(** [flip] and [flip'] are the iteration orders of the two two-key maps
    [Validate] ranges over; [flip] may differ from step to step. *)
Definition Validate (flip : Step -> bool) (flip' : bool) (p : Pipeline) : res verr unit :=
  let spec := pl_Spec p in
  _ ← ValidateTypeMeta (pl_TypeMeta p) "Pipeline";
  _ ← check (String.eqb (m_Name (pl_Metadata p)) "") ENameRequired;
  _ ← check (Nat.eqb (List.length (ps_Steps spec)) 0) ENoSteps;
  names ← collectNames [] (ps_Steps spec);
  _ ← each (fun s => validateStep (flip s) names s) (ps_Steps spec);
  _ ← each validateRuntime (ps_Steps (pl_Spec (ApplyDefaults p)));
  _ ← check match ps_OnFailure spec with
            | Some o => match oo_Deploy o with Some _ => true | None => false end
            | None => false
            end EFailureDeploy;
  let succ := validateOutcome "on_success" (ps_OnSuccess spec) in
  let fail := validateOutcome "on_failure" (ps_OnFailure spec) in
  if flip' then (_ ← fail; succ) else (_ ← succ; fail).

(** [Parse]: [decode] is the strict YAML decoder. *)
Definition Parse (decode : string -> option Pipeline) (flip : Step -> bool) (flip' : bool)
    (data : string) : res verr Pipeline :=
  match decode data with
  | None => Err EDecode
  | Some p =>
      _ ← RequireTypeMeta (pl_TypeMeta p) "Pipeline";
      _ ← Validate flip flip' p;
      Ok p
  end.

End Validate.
**********
• Prompt: The records above need copying again. Keep each word as it is.

• Finished exercise:
(** [flip] and [flip'] are the iteration orders of the two two-key maps
    [Validate] ranges over; [flip] may differ from step to step. *)
Definition Validate (flip : Step -> bool) (flip' : bool) (p : Pipeline) : res verr unit :=
  let spec := pl_Spec p in
  _ ← ValidateTypeMeta (pl_TypeMeta p) "Pipeline";
  _ ← check (String.eqb (m_Name (pl_Metadata p)) "") ENameRequired;
  _ ← check (Nat.eqb (List.length (ps_Steps spec)) 0) ENoSteps;
  names ← collectNames [] (ps_Steps spec);
  _ ← each (fun s => validateStep (flip s) names s) (ps_Steps spec);
  _ ← each validateRuntime (ps_Steps (pl_Spec (ApplyDefaults p)));
  _ ← check match ps_OnFailure spec with
            | Some o => match oo_Deploy o with Some _ => true | None => false end
            | None => false
            end EFailureDeploy;
  let succ := validateOutcome "on_success" (ps_OnSuccess spec) in
  let fail := validateOutcome "on_failure" (ps_OnFailure spec) in
  if flip' then (_ ← fail; succ) else (_ ← succ; fail).

(** [Parse]: [decode] is the strict YAML decoder. *)
Definition Parse (decode : string -> option Pipeline) (flip : Step -> bool) (flip' : bool)
    (data : string) : res verr Pipeline :=
  match decode data with
  | None => Err EDecode
  | Some p =>
      _ ← RequireTypeMeta (pl_TypeMeta p) "Pipeline";
      _ ← Validate flip flip' p;
      Ok p
  end.

End Validate.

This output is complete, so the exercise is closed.